The resolution comes after FIRS froze MultiChoice Nigeria’s accounts in 2022 and imposed a substantial tax claim of N1.8 trillion ($1.27 billion) for its Nigerian operations, along with an additional $342 million claim for value-added taxes.

In a statement, MultiChoice Group outlined that the agreed tax amount of N35.4 billion to be paid by MultiChoice Nigeria and MultiChoice Africa Holdings would be offset against security deposits and previous good faith payments.

The satellite television giant, renowned for its DSTV subscription-based platform in Nigeria, emphasized the terms of the agreement, highlighting the collaborative effort between MultiChoice Nigeria and MultiChoice Africa to fulfill their tax obligations.

While requests for comment from MultiChoice Nigeria’s Public Relations Officer, Caroline Oghuma, remained unanswered, the company’s tax dispute with FIRS dates back to 2021, when commercial banks were appointed by the tax agency to recover the outstanding sum of N1.8 trillion.

Muhammad Nami, the former Executive Chairman of FIRS, expressed concern over MultiChoice Africa’s non-compliance, citing persistent refusal to pay value-added tax and denial of access to audit servers.

Amid legal wrangles and regulatory pressures, MultiChoice opted for a conciliatory approach in March 2022, withdrawing ongoing lawsuits and allowing FIRS to conduct a forensic audit to ascertain accurate tax liabilities.
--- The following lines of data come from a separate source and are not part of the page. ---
Definition drive {T} (acts : list (action T)) (c : Channel T) : list (event T) * Channel T :=
  fold_left (λ '(es, c) a, let '(e, c') := drive1 a c in (es ++ [e], c')) acts ([], c).

Lemma drive_run {T} (acts : list (action T)) c : chan_run c (drive acts c).1 (drive acts c).2.
Proof.
  unfold drive. induction acts as [|a acts IH] using rev_ind; [constructor |].
  rewrite fold_left_app. simpl. destruct (fold_left _ _ _) as [es c'].
  pose proof (drive1_step a c') as H. destruct (drive1 a c') as [e c'']. by econstructor.
Qed.

(** ** Witnesses *)
Module ChannelExamples.
Definition es1 : list (event nat) :=
  [ESend 1 SEND_OK; EStart Waiting; ESend 2 SEND_OK; ESend 3 SEND_FULL].
Definition c1 : Channel nat := mkChannel false [1; 2] 2 false.
Definition c2 : Channel nat := mkChannel true [1; 2] 2 true.
Definition es2 : list (event nat) :=
  [EWake (Received (Some 1)); ESend 4 SEND_STOPPED; EStart (Received (Some 2))].
Definition c3 : Channel nat := mkChannel true [] 2 true.

Lemma run1 : chan_run (channel_new 2) es1 c1.
Proof. exact (drive_run [ASend 1; AStart; ASend 2; ASend 3] (channel_new 2)). Qed.
Lemma run2 : chan_run c2 es2 c3.
Proof. exact (drive_run [AWake; ASend 4; AStart] c2). Qed.

Lemma channel_fifo_bounded_witness :
  accepted es1 = delivered es1 ++ [1; 2] ∧ (channel_length c1 ≤ 2)%Z.
Proof.
  destruct (channel_fifo_bounded 2 es1 c1 run1) as [H1 H2]. split; [exact H1 | apply H2; lia].
Defined.

Lemma channel_stop_drains_witness :
  accepted es2 = [] ∧ accepted es1 = delivered es1 ++ delivered es2.
Proof.
  destruct (channel_stop_drains 2 es1 es2 c1 c2 c3 (Received None) run1
    (step_stop c1 c2 eq_refl) run2) as [H1 H2].
  split; [exact H1 |]. apply H2; reflexivity.
Defined.
(* ===== verification/ContextInterface.v ===== *)
(** * ContextInterface: what a context promises to those who hold one

    [IContext] of [src/pypepper/common/context/interfaces.py] as an interface
    with laws; [Context] implements it, and whoever walks to the head of a chain,
    or looks a value up along it, is a client. *)
From S2P Require Import Prelude Context.

Class IContext (V C : Type) : Type := {
  index : C → Z;
  context_id : C → option string;
  values_of : C → gmap string V;                 (** the attribute [context] *)
  parent : C → option C;
  set_value : string → V → C → C;                (** [with_value] *)
  trace_to : C → Z → outcome C;                  (** [trace] *)
  length_of : C → Z;
  head_of : C → outcome C;
}.

(** [chained c]: [c] was built by the constructor, from its parents up. *)
Class IContextLaws (V C : Type) `{!IContext V C} (chained : C → Prop) : Prop := {
  chained_parent : ∀ c, chained c →
    match parent c with Some p => chained p ∧ index c = (index p + 1)%Z | None => index c = 0%Z end;
  set_value_chained : ∀ k v c, chained c → chained (set_value k v c);
  set_value_law : ∀ k v c,
    values_of (set_value k v c) = <[k := v]> (values_of c) ∧ index (set_value k v c) = index c
    ∧ context_id (set_value k v c) = context_id c ∧ parent (set_value k v c) = parent c;
  trace_law : ∀ c i, trace_to c i =
    if (index c =? i)%Z then Ret c else
    match parent c with Some p => trace_to p i | None => Raise (InternalException ERROR_CONTEXT_INDEX_NOT_FOUND) end;
  length_law : ∀ c, length_of c = (index c + 1)%Z;
  head_law : ∀ c, head_of c = trace_to c 0;
  chained_nonneg : ∀ c, chained c → (0 ≤ index c)%Z;
}.

(** ** [Context] implements it *)
#[export] Instance Context_icontext V : IContext V (context V) := {
  index := ctx_index;
  context_id := ctx_id;
  values_of := ctx_values;
  parent := ctx_parent;
  set_value := with_value;
  trace_to := trace;
  length_of := ctx_length;
  head_of := head;
}.
#[export] Instance Context_icontext_laws V : IContextLaws V (context V) indexed.
Proof.
  split; cbn [index context_id values_of parent set_value trace_to length_of head_of Context_icontext]; try done.
  - intros [i id v [p|]]; cbn; [by intros [? ->] | by intros ->].
  - intros k v c. apply with_value_indexed.
  - intros [i id v [p|]] j; done.
  - intros c. apply indexed_nonneg.
Qed.

(** ** Clients *)
Section Client.
Context {V C : Type} {chained : C → Prop} `{!IContext V C, !IContextLaws V C chained}.

(** The contexts of a chain are found by their index, itself first. *)
Lemma trace_self c : trace_to c (index c) = Ret c.
Proof using IContextLaws0. by rewrite trace_law, Z.eqb_refl. Qed.

Lemma trace_finds n : ∀ c i, chained c → (0 ≤ i)%Z → index c = (i + Z.of_nat n)%Z →
  ∃ a, trace_to c i = Ret a ∧ chained a ∧ index a = i.
Proof using IContextLaws0.
  induction n as [|n IH]; intros c i Hc Hi Hn; rewrite trace_law.
  - rewrite (proj2 (Z.eqb_eq _ _)) by lia. exists c. split_and!; [done | done | lia].
  - rewrite (proj2 (Z.eqb_neq _ _)) by lia. pose proof (chained_parent c Hc) as Hp.
    destruct (parent c) as [p|]; [| lia]. destruct Hp as [Hp Hpi]. apply IH; [done | done | lia].
Qed.
Lemma trace_misses c i : chained c → (i < 0 ∨ index c < i)%Z →
  trace_to c i = Raise (InternalException ERROR_CONTEXT_INDEX_NOT_FOUND).
Proof using IContextLaws0.
  intros Hc. pose proof (chained_nonneg c Hc). revert Hc. remember (Z.to_nat (index c)) as n eqn:Hn.
  revert c Hn H. induction n as [|n IH]; intros c Hn Hnn Hc Hi; rewrite trace_law;
    (rewrite (proj2 (Z.eqb_neq _ _)) by lia); pose proof (chained_parent c Hc) as Hp;
    (destruct (parent c) as [p|]; [| done]); destruct Hp as [Hp Hpi];
    pose proof (chained_nonneg p Hp); [lia |]. apply IH; [lia | lia | done | lia].
Qed.

(** Every chain has a head: index zero, no parent, length one. *)
Lemma head_is_root c : chained c →
  ∃ r, head_of c = Ret r ∧ index r = 0%Z ∧ parent r = None ∧ length_of r = 1%Z ∧ head_of r = Ret r.
Proof using IContextLaws0.
  intros Hc. pose proof (chained_nonneg c Hc).
  destruct (trace_finds (Z.to_nat (index c)) c 0) as (r & Ht & Hr & Hi); [done | done | lia |].
  exists r. rewrite !head_law, length_law, Hi. split_and!; [done | done | | done |].
  - pose proof (chained_parent r Hr) as Hp. destruct (parent r) as [p|]; [| done].
    destruct Hp as [Hp Hpi]. pose proof (chained_nonneg p Hp). lia.
  - rewrite <- Hi. apply trace_self.
Qed.

(** The value of [key] nearest to the end of a chain, found by tracing back
    from index [n]. *)
Fixpoint find_value (n : nat) (key : string) (c : C) : option V :=
  match trace_to c (Z.of_nat n) with
  | Raise _ => None
  | Ret a =>
      match values_of a !! key, n with
      | Some v, _ => Some v
      | None, O => None
      | None, Datatypes.S n' => find_value n' key c
      end
  end.
(** A value that was just set shadows those of the ancestors; the others are
    found as before. *)
Lemma find_value_set k v c : chained c → find_value (Z.to_nat (index c)) k (set_value k v c) = Some v.
Proof using IContextLaws0.
  intros Hc. destruct (set_value_law k v c) as (Hv & Hi & _ & _). pose proof (chained_nonneg c Hc).
  assert (trace_to (set_value k v c) (Z.of_nat (Z.to_nat (index c))) = Ret (set_value k v c)) as Ht
    by (rewrite Z2Nat.id, <- Hi by lia; apply trace_self).
  revert Ht. destruct (Z.to_nat (index c)); cbn [find_value]; intros ->; by rewrite Hv, lookup_insert_eq.
Qed.
Lemma trace_set_value k v c i : i ≠ index c → trace_to (set_value k v c) i = trace_to c i.
Proof using IContextLaws0.
  intros Hi. destruct (set_value_law k v c) as (_ & Hx & _ & Hp).
  rewrite !(trace_law _ i), Hx, Hp, (proj2 (Z.eqb_neq _ _)) by done. done.
Qed.
Lemma find_value_below k v n c : (Z.of_nat n < index c)%Z → ∀ k', find_value n k' (set_value k v c) = find_value n k' c.
Proof using IContextLaws0.
  induction n as [|n IH]; intros Hn k'; cbn [find_value]; rewrite trace_set_value by lia; [done |].
  destruct (trace_to c _); [| done]. destruct (_ !! k'); [done |]. apply IH. lia.
Qed.
End Client.

Module ContextInterfaceExamples.
Definition shop : context Z := with_value "vat" 19%Z (ctx_new (Some "shop") None).
Definition cart : context Z := with_value "items" 3%Z (ctx_new (Some "cart") (Some shop)).
Example vat_of_cart : find_value 1 "vat" cart = Some 19%Z.
Proof. reflexivity. Qed.
Example discounted : find_value 1 "vat" (with_value "vat" 7%Z cart) = Some 7%Z.
Proof. exact (find_value_set (chained := indexed) "vat" 7%Z cart (conj eq_refl eq_refl)). Qed.
End ContextInterfaceExamples.
(** [Workflow._attempts_per_round(task)]. *)
Definition _attempts_per_round (task : Task) : Z :=
  let retry_count := t_retry_count task in
  if t_retry_until_completed task && (retry_count =? 0)%Z then Z.max 1 (t_retry_until_max task)
  else Z.max 1 (retry_count + 1).

(** [rounds = max(1, int(task.round_times or 1))]. *)
Definition rounds_of (task : Task) : Z :=
  Z.max 1 (if int_truthy (t_round_times task) then t_round_times task else 1).

(** The messages of the [TimeoutError]s. *)
Definition msg_previous (task : Task) : string :=
  "Task execute still running from a previous attempt: id=" +:+ t_id task
  +:+ ", name=" +:+ t_name task.
Definition msg_before_start (task : Task) : string :=
  "Task execute timed out before start (round_timeout=" +:+ str_of_Z (t_round_timeout task)
  +:+ "s, still queued): id=" +:+ t_id task +:+ ", name=" +:+ t_name task.
Definition msg_exceeded (task : Task) : string :=
  "Task execute exceeded round_timeout=" +:+ str_of_Z (t_round_timeout task)
  +:+ "s (execute still running): id=" +:+ t_id task +:+ ", name=" +:+ t_name task.

Definition inflight_pop (id : string) : M W unit :=
  m_modify (λ w, set_inflight (delete id (_inflight w)) w).
Definition inflight_set (id : string) (f : nat) : M W unit :=
  m_modify (λ w, set_inflight (<[id := f]> (_inflight w)) w).

(** The check under [_inflight_lock] before a submit. *)
Definition check_previous (task : Task) : M W unit :=
  let* existing := m_get (λ w, _inflight w !! t_id task) in
  match existing with
  | None => m_ret tt
  | Some f =>
      let* d := fut_done f in
      if negb d then m_raise (TimeoutError (msg_previous task))
      else
        let* d' := fut_done f in
        if d' then inflight_pop (t_id task) else m_ret tt
  end.

(** The join of work that started. *)
Definition join_started (task : Task) (future : nat) : M W (option V) :=
  let join_timeout := t_round_timeout_join task in
  let* _ :=
    m_except is_exception
      (fut_result future (if (0 <? join_timeout)%Z then Some join_timeout else None))
      (λ _, m_raise (TimeoutError (msg_exceeded task))) in
  m_raise (TimeoutError (msg_exceeded task)).

(** [except FuturesTimeoutError]: what becomes of a future that did not finish
    within [round_timeout]. *)
Definition after_timeout (task : Task) (future : nat) : M W (option V) :=
  let* d := fut_done future in
  if d then fut_result future None
  else
    let* c := fut_cancel future in
    if c then
      let* _ := inflight_pop (t_id task) in
      m_raise (TimeoutError (msg_before_start task))
    else
      let* d' := fut_done future in
      if d' then fut_result future None else join_started task future.

(** The [finally] clause. *)
Definition forget_done (task : Task) (future : nat) : M W unit :=
  let* d := fut_done future in
  if d then inflight_pop (t_id task) else m_ret tt.

(** [Workflow._execute_once(task)]. *)
Definition _execute_once (task : Task) : M W (option V) :=
  match t_executor task with
  | None => m_ret None
  | Some executor =>
      let timeout := t_round_timeout task in
      if (timeout <=? 0)%Z then execute executor task
      else
        let* _ := check_previous task in
        let* future := submit executor task in
        let* _ := inflight_set (t_id task) future in
        m_finally
          (m_except is_timeout (fut_result future (Some timeout))
             (λ _, after_timeout task future))
          (forget_done task future)
  end.

(** How the two [for] loops leave: [return] with a value, or exhausted with the
    last error. *)
Inductive loop_exit : Type :=
| Returned (v : option V)
| Exhausted (last_error : option exn).

(** [for attempt in range(attempts)] of one round, [left] attempts to go. *)
Fixpoint attempt_loop (task : Task) (attempts : Z) (left : nat) (attempt : Z)
    (last_error : option exn) : M W loop_exit :=
  match left with
  | O => m_ret (Exhausted last_error)
  | S left' =>
      let* r :=
        m_try (let* v := _execute_once task in m_ret (Returned v))
          (λ e,
             let* _ := if (attempt + 1 <? attempts)%Z && int_truthy (t_retry_delay task)
                       then sleep (t_retry_delay task) else m_ret tt in
             m_ret (Exhausted (Some e))) in
      match r with
      | Returned v => m_ret (Returned v)
      | Exhausted last => attempt_loop task attempts left' (attempt + 1) last
      end
  end.

(** [for round_idx in range(rounds)]. *)
Fixpoint round_loop (task : Task) (attempts : Z) (left : nat) (last_error : option exn)
  : M W loop_exit :=
  match left with
  | O => m_ret (Exhausted last_error)
  | S left' =>
      let* r := attempt_loop task attempts (Z.to_nat attempts) 0 last_error in
      match r with
      | Returned v => m_ret (Returned v)
      | Exhausted last => round_loop task attempts left' last
      end
  end.

(** [Workflow._run_task(task)]. *)
Definition _run_task (task : Task) : M W (option V) :=
  let rounds := rounds_of task in
  let attempts := _attempts_per_round task in
  let* r := round_loop task attempts (Z.to_nat rounds) None in
  match r with
  | Returned v => m_ret v
  | Exhausted last_error =>
      if t_optional task then m_ret None
      else match last_error with
           | Some e => m_raise e
           | None => m_raise (RuntimeError ("Task failed: " +:+ t_id task))
           end
  end.

(** [Workflow.run()]. *)
Fixpoint run_tasks (tasks : list Task) (results : list (option V)) : M W (list (option V)) :=
  match tasks with
  | [] => m_ret results
  | task :: tasks' =>
      let* result := _run_task task in
      run_tasks tasks' (results ++ [result])
  end.
Definition run (tasks : list Task) : M W (list (option V)) :=
  if decide (length tasks = 0) then m_ret [] else run_tasks tasks [].

(** ** Building a workflow *)
(** A workflow is the list of its tasks, empty when it is made: [add_task],
    [add_tasks] and [get_tasks]. *)
Definition new_Workflow : list Task := [].
Definition add_task (task : Task) : M (list Task) unit := m_modify (λ tasks, tasks ++ [task]).
Definition add_tasks (more : list Task) : M (list Task) unit := m_modify (λ tasks, tasks ++ more).
Definition get_tasks : M (list Task) (list Task) := m_get (λ tasks, tasks).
The agreement underscored MultiChoice’s commitment to resolving disputes amicably and fostering transparent tax compliance practices.

With Nigeria contributing approximately 34 percent of MultiChoice’s total revenue, followed by Kenya at 11 percent, and Zambia at 10 percent, the resolution of the tax dispute marks a significant milestone in MultiChoice’s regulatory landscape across Africa.